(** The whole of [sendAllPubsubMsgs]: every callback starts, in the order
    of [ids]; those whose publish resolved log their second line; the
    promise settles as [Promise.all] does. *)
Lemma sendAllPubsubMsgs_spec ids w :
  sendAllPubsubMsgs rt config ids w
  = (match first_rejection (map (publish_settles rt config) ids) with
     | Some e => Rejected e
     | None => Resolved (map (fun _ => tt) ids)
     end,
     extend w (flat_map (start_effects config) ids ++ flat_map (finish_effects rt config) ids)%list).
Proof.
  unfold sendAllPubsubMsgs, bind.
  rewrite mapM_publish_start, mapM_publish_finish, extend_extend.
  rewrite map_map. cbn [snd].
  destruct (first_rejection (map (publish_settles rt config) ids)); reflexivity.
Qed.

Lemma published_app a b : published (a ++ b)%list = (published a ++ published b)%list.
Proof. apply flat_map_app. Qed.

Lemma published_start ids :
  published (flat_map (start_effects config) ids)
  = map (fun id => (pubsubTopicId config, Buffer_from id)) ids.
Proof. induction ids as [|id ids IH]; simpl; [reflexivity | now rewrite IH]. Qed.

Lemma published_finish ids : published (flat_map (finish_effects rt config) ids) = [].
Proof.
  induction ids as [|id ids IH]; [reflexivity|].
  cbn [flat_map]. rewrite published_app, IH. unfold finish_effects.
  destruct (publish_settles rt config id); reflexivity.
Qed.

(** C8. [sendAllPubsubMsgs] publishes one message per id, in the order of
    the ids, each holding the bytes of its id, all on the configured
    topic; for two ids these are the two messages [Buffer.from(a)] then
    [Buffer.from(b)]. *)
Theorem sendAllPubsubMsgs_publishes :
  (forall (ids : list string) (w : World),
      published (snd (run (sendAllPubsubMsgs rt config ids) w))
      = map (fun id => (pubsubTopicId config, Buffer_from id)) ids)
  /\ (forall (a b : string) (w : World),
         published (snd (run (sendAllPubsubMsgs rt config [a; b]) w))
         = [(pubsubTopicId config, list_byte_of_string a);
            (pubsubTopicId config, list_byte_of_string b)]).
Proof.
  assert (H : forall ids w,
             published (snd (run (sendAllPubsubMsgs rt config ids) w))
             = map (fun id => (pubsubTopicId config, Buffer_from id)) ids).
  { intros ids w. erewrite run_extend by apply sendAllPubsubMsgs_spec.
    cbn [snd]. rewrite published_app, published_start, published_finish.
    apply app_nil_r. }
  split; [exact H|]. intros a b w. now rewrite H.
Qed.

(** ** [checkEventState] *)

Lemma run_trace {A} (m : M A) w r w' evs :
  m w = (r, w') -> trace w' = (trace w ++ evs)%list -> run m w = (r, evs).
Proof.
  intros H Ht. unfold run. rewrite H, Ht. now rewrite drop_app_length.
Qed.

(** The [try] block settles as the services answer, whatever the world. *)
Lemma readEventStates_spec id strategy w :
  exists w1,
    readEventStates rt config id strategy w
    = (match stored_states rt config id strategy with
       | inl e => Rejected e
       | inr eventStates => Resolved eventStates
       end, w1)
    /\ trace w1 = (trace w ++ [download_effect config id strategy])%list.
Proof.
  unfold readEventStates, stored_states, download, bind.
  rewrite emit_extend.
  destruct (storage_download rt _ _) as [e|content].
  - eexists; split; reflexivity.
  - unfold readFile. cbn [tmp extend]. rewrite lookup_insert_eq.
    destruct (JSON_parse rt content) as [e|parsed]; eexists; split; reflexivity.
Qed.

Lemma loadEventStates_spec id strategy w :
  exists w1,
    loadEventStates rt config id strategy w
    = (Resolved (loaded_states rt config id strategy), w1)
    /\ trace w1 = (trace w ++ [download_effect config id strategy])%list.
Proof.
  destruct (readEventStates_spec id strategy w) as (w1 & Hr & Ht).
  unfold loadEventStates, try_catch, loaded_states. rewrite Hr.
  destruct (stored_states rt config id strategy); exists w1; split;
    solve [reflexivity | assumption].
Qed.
━━━━━━━━━━━━━━━━━━━━
#### Description of the task:
Going back over the entries above, copy word for word every line from the one that has "Proof. induction ids" on through the one that has "(forall (ids : list".

#### Answer to the problem:
Proof. induction ids as [|id ids IH]; simpl; [reflexivity | now rewrite IH]. Qed.

Lemma published_finish ids : published (flat_map (finish_effects rt config) ids) = [].
Proof.
  induction ids as [|id ids IH]; [reflexivity|].
  cbn [flat_map]. rewrite published_app, IH. unfold finish_effects.
  destruct (publish_settles rt config id); reflexivity.
Qed.

(** C8. [sendAllPubsubMsgs] publishes one message per id, in the order of
    the ids, each holding the bytes of its id, all on the configured
    topic; for two ids these are the two messages [Buffer.from(a)] then
    [Buffer.from(b)]. *)
Theorem sendAllPubsubMsgs_publishes :
  (forall (ids : list string) (w : World),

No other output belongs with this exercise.